Le bac s’arrime au quai en se tordant… et l’hôte de la Suissesse dépose la valise de son invitée sur un chariot à roulettes.

Ils passent sous les grands arbres de la place d’Austerlitz pour s’engager rue Gourgaud. Un peu avant la rue Marengo, l’ancien vigneron bordelais s’arrête.

— Je vais vous présenter Sylvie.

Claire franchit un porche étroit. Au bout du passage, la porte s’est ouverte sur une immense pièce à plafond bas. Dans l’énorme cheminée, une grosse bûche pète le feu. Des odeurs chaudes chantent des airs bourguignons. Le coq au vin vient de séduire une nouvelle poule.

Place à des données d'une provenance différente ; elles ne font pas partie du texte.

(* ===== verification/RvVecValid.v ===== *)
(** * What vector validation guarantees

    The checks of RvVecCheck change nothing: they accept, or raise an illegal
    instruction.  An accepted instruction has aligned register groups that
    overlap only as the architecture allows. *)

From S2P Require Import Prelude RvIsa RvOp RvMemory RvState RvHart RvVec RvVecCheck.

(** ** Checks leave the state alone *)

(** ** The loop of [Emul::new] *)

(** The fraction is in lowest terms with respect to 2, so the loop is over. *)
Definition reduced (e : Emul.t) : Prop :=
  negb (Z.odd (Emul.numerator e)) && negb (Z.odd (Emul.denominator e)) = false.

(** The halvings given suffice for fractions of numbers of that many bits, and keep
    the value of the fraction. *)
Lemma reduce_done k n d :
  0 <= n < 2 ^ Z.of_nat k -> 0 <= d < 2 ^ Z.of_nat k -> n <> 0 \/ d <> 0 ->
  let e := Emul.reduce k n d in reduced e /\ n * Emul.denominator e = d * Emul.numerator e.
Proof.
  revert n d. induction k as [|k IH]; intros n d Hn Hd Hnz; [cbn in *; lia|].
  rewrite Nat2Z.inj_succ, Z.pow_succ_r in Hn, Hd by lia. cbn [Emul.reduce].
  rewrite !Zmod_odd. unfold reduced.
  destruct (Z.odd n) eqn:En; [|destruct (Z.odd d) eqn:Ed].
  - cbn. rewrite En. split; [done | lia].
  - cbn. rewrite En, Ed. split; [done | lia].
  - cbn [Z.eqb andb]. rewrite <- !Z.div2_div.
    pose proof (Z.div2_odd n) as Hn2. pose proof (Z.div2_odd d) as Hd2. rewrite En in Hn2. rewrite Ed in Hd2.
    cbn [Z.b2z] in *. destruct (IH (Z.div2 n) (Z.div2 d)) as [Hr He]; [lia..|]. split; [done | nia].
Qed.
(* ===== verification/RvVecMem.v ===== *)
(** * Vector loads and stores

    src/isa/riscv/cpu/vector_memory.rs: a faulting access records its element in
    [vstart], so that the instruction can be restarted there. *)

From S2P Require Import Prelude RvIsa RvOp RvMemory RvState RvVec.

Section VecMem.
Context {M : Type} `{Memory M}.
Abbreviation Hart := (RiscVCpu M).
Implicit Types (s : Hart) (insn : Insn).

Definition encoded_width insn : exec Hart Trap Z :=
  match insn_funct3 insn with
  | 0 => eret 1
  | 5 => eret 2
  | 6 => eret 4
  | 7 => eret 8
  | _ => v_illegal insn
  end.

Definition vector_read (element addr eb : Z) : exec Hart Trap (list Z) := fun s =>
  match mem_read (c_mem s) addr (Z.to_nat eb) with
  | inl _ => (Err (acc_fault false addr), set_c_vstart element s)
  | inr buf => (Ok buf, s)
  end.

Definition vector_write (element addr : Z) (data : list Z) : exec Hart Trap unit := fun s =>
  let '(r, m) := mem_write (c_mem s) addr data in
  match r with
  | inl _ => (Err (acc_fault true addr), set_c_vstart element (set_c_mem m s))
  | inr _ => (Ok tt, set_c_mem m s)
  end.

(** The transfer of element [e] of the group at [reg], in or out; the slice
    [..eb] of the 8-byte buffer panics when it is too wide. *)
Definition transfer (load : bool) (reg e eb addr : Z) : exec Hart Trap unit :=
  if 8 <? eb then panic
  else if load then
    buf ← vector_read e addr eb;
    set_velem reg e eb (from_le_bytes buf)
  else
    val ← velem reg e eb;
    vector_write e addr (to_le_bytes (Z.to_nat eb) val).

(** [self.x(insn.rs1) & self.xmask()] and [base.wrapping_add(off) & self.xmask()]. *)
Definition base_addr s insn : Z := Z.land (get_x s (insn_rs1 insn)) (xmask s).
Definition offset_addr s (base off : Z) : Z := Z.land (wadd 64 base (as_u64 off)) (xmask s).
(** [(e as i64).wrapping_mul(stride) as u64]. *)
Definition strided (e stride : Z) : Z := as_u64 (as_i64 (as_i64 e * stride)).

(** [vle], [vse], [vlse] and [vsse]: unit-stride and strided. *)
Definition vector_unit (load : bool) insn (vm : bool) (vd vstart vl : Z) : exec Hart Trap unit :=
  eb ← encoded_width insn;
  s ← get;
  let base := base_addr s insn in
  for_active vm vstart vl (fun e => transfer load vd e eb (offset_addr s base (e * eb))).

Definition vector_strided (load : bool) insn (vm : bool) (vd vstart vl : Z) :
    exec Hart Trap unit :=
  eb ← encoded_width insn;
  s ← get;
  let base := base_addr s insn in
  let stride := as_i64 (get_x s (insn_rs2 insn)) in
  for_active vm vstart vl (fun e => transfer load vd e eb (offset_addr s base (strided e stride))).

(** [vlxei] and [vsxei]: indexed by the elements of [vs2]. *)
Definition vector_indexed (load : bool) insn (vm : bool) (vd vstart vl : Z) :
    exec Hart Trap unit :=
  ieb ← encoded_width insn;
  s ← get;
  let eb := sew_bytes s in
  let base := base_addr s insn in
  for_active vm vstart vl (fun e =>
    idx ← velem (insn_rs2 insn) e ieb;
    transfer load vd e eb (offset_addr s base idx)).

(** [vleff]: a fault past element 0 shortens [vl] instead of trapping. *)
Fixpoint vleff_loop (vm : bool) (vd eb base vl : Z) (l : list Z) : exec Hart Trap Z :=
  match l with
  | [] => eret vl
  | e :: l =>
      on ← (if vm then eret true else vmask_bit e);
      if (on : bool) then
        s ← get;
        let addr := offset_addr s base (e * eb) in
        match mem_read (c_mem s) addr (Z.to_nat eb) with
        | inr buf => set_velem vd e eb (from_le_bytes buf);; vleff_loop vm vd eb base vl l
        | inl _ =>
            if e =? 0 then modify (set_c_vstart 0);; throw (acc_fault false addr) else eret e
        end
      else vleff_loop vm vd eb base vl l
  end.

Definition vector_first_fault insn (vm : bool) (vd vstart vl : Z) : exec Hart Trap unit :=
  eb ← encoded_width insn;
  s ← get;
  new_vl ← vleff_loop vm vd eb (base_addr s insn) vl (range vstart vl);
  modify (set_c_vl new_vl).

(** The numerator and denominator of LMUL. *)
Definition lmul_ratio (vtype : Z) : Z * Z :=
  match Z.land vtype 0x7 with
  | 0 => (1, 1)
  | 1 => (2, 1)
  | 2 => (4, 1)
  | 3 => (8, 1)
  | 5 => (1, 8)
  | 6 => (1, 4)
  | 7 => (1, 2)
  | _ => (1, 1)
  end.

(** [vlseg] and [vsseg]: [nf] fields per element, each in a group of its own. *)
Definition vector_segment (load : bool) insn (vm : bool) (vd vstart vl : Z) :
    exec Hart Trap unit :=
  let nf := Z.land (wshr 32 (insn_raw insn) 29) 7 + 1 in
  let mop := Z.land (wshr 32 (insn_raw insn) 26) 3 in
  width ← encoded_width insn;
  s ← get;
  let indexed := (mop =? 1) || (mop =? 3) in
  let eb := if indexed then sew_bytes s else width in
  let sew_bits := wshl 32 8 (Z.land (wshr 64 (c_vtype s) 3) 0x7) in
  let eew_bits := if indexed then sew_bits else width * 8 in
  let '(lmul_n, lmul_d) := lmul_ratio (c_vtype s) in
  let emul_regs := Z.max ((eew_bits * lmul_n) / (sew_bits * lmul_d)) 1 in
  if (8 <? emul_regs) || (8 <? nf * emul_regs) || (32 <? vd + nf * emul_regs) then v_illegal insn
  else
    let base := base_addr s insn in
    let stride := as_i64 (get_x s (insn_rs2 insn)) in
    for_active vm vstart vl (fun e =>
      off ← (match mop with
             | 0 => eret (e * nf * eb)
             | 2 => eret (strided e stride)
             | _ => velem (insn_rs2 insn) e width
             end);
      let elem_base := offset_addr s base off in
      for_body 0 nf (fun f =>
        transfer load (vd + f * emul_regs) e eb (offset_addr s elem_base (f * eb)))).

(** [vlm] and [vsm]: [ceil(vl / 8)] mask bytes. *)
Definition vector_mask (load : bool) insn (vm : bool) (vd vstart vl : Z) : exec Hart Trap unit :=
  if negb vm then v_illegal insn
  else
    s ← get;
    let base := base_addr s insn in
    for_body vstart ((vl + 7) / 8) (fun e => transfer load vd e 1 (offset_addr s base e)).

(** [vl<n>re] and [vs<n>r]: whole registers, whatever [vtype] and [vl] are. *)
Definition vector_whole (load : bool) insn (vm : bool) (vd vstart : Z) : exec Hart Trap unit :=
  eb ← encoded_width insn;
  let nreg := Z.land (wshr 32 (insn_raw insn) 29) 7 + 1 in
  if negb vm || negb ((nreg =? 1) || (nreg =? 2) || (nreg =? 4) || (nreg =? 8))
     || negb (vd mod nreg =? 0) || (32 <? vd + nreg)
  then v_illegal insn
  else
    s ← get;
    let base := base_addr s insn in
    let evl := nreg * VLENB / eb in
    for_body vstart evl (fun e => transfer load vd e eb (offset_addr s base (e * eb))).

Definition exec_vector_memory insn (vm : bool) (vd vstart vl : Z) : exec Hart Trap unit :=
  match insn_op insn with
  | Vle => vector_unit true insn vm vd vstart vl
  | Vse => vector_unit false insn vm vd vstart vl
  | Vlse => vector_strided true insn vm vd vstart vl
  | Vsse => vector_strided false insn vm vd vstart vl
  | Vlxei => vector_indexed true insn vm vd vstart vl
  | Vsxei => vector_indexed false insn vm vd vstart vl
  | Vleff => vector_first_fault insn vm vd vstart vl
  | Vlseg => vector_segment true insn vm vd vstart vl
  | Vsseg => vector_segment false insn vm vd vstart vl
  | Vlm => vector_mask true insn vm vd vstart vl
  | Vsm => vector_mask false insn vm vd vstart vl
  | Vlre => vector_whole true insn vm vd vstart
  | Vsre => vector_whole false insn vm vd vstart
  | _ => v_illegal insn
  end.
End VecMem.
Definition vmlogic_elem (op : Op) (a b : bool) : option bool :=
  match op with
  | Vmand => Some (a && b)
  | Vmnand => Some (negb (a && b))
  | Vmandn => Some (a && negb b)
  | Vmxor => Some (xorb a b)
  | Vmor => Some (a || b)
  | Vmnor => Some (negb (a || b))
  | Vmorn => Some (a || negb b)
  | Vmxnor => Some (negb (xorb a b))
  | _ => None
  end.

(** [sext_sew(v, eb)] or [v], as an [i128]. *)
Definition extend (signed : bool) (v eb : Z) : Z := if signed then sext_sew v eb else v.

(** The bounds [smax] and [smin] of a signed element and the clamp to them; the
    flag is set when the value was out of bounds. *)
Definition smax (eb : Z) : Z := Z.shiftl 1 (eb * 8 - 1) - 1.
Definition smin (eb : Z) : Z := - Z.shiftl 1 (eb * 8 - 1).
Definition sclamp (eb v : Z) : Z * bool :=
  if smax eb <? v then (smax eb, true)
  else if v <? smin eb then (smin eb, true)
  else (v, false).

(** The narrowing shifts and clips of the wide element [aw]. *)
Definition vnarrow_elem (clip signed : bool) (eb aw sh vxrm : Z) : Z * bool :=
  let web := eb * 2 in
  let mask := sew_mask eb in
  if negb clip then
    (if signed then as_u64 (wsar 64 (sext_sew aw web) sh) else wshr 64 aw sh, false)
  else if negb signed then
    let v := wshr 64 aw sh + round_incr aw sh vxrm in
    if mask <? v then (mask, true) else (as_u64 v, false)
  else
    let sa := sext_sew aw web in
    let '(v, sat) := sclamp eb (Z.shiftr sa sh + round_incr (as_u128 sa) sh vxrm) in
    (as_u64 v, sat).

Definition vssr_elem (logical : bool) (eb a sh vxrm : Z) : Z :=
  let incr := round_incr a sh vxrm in
  if logical then as_u64 (wshr 64 a sh + incr)
  else as_u64 (wsar 64 (sext_sew a eb) sh + as_i64 incr).

Definition vsmul_elem (eb a b vxrm : Z) : Z * bool :=
  let bits := eb * 8 in
  let prod := sext_sew a eb * sext_sew b eb in
  let incr := round_incr (as_u128 prod) (bits - 1) vxrm in
  let '(v, sat) := sclamp eb (Z.shiftr prod (bits - 1) + incr) in
  (as_u64 v, sat).

Definition vavg_elem (op : Op) (eb a b vxrm : Z) : Z :=
  let bits := eb * 8 in
  let m2 := if 64 <=? bits then umax 128 else wshl 128 1 (2 * bits) - 1 in
  let round v := as_u64 (Z.shiftr v 1 + round_incr (as_u128 v) 1 vxrm) in
  match op with
  | Vaaddu => round (a + b)
  | Vasubu => round (Z.land (wsub 128 a b) m2)
  | Vaadd => round (sext_sew a eb + sext_sew b eb)
  | _ => round (sext_sew a eb - sext_sew b eb)
  end.

Definition vsat_elem (op : Op) (eb a b : Z) : Z * bool :=
  let mask := sew_mask eb in
  match op with
  | Vsaddu => if mask <? a + b then (mask, true) else (as_u64 (a + b), false)
  | Vssubu => if a <? b then (0, true) else (a - b, false)
  | Vsadd =>
      let '(v, sat) := sclamp eb (sext_sew a eb + sext_sew b eb) in
      (Z.land (as_u64 v) mask, sat)
  | _ =>
      let '(v, sat) := sclamp eb (sext_sew a eb - sext_sew b eb) in
      (Z.land (as_u64 v) mask, sat)
  end.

— Bienvenue! Vous dînez avec nous. Jean-Paul vous emmène à Bois Joly, vous vous installez et, à vingt heures, on vous attend.

Sylvie ne laisse pas le choix. Surtout, elle ne donne pas le goût de refuser.

Deux femmes intègres viennent de se reconnaître.

— Euh! Merci. Je peux apporter quelque chose?

— Un peu de soleil, si possible; le temps est vraiment pourri.

Deux chiens de chasse font connaissance avec Claire pendant qu’elle résiste mal à l’envie de se laisser choir en soupirant d’aise devant le foyer.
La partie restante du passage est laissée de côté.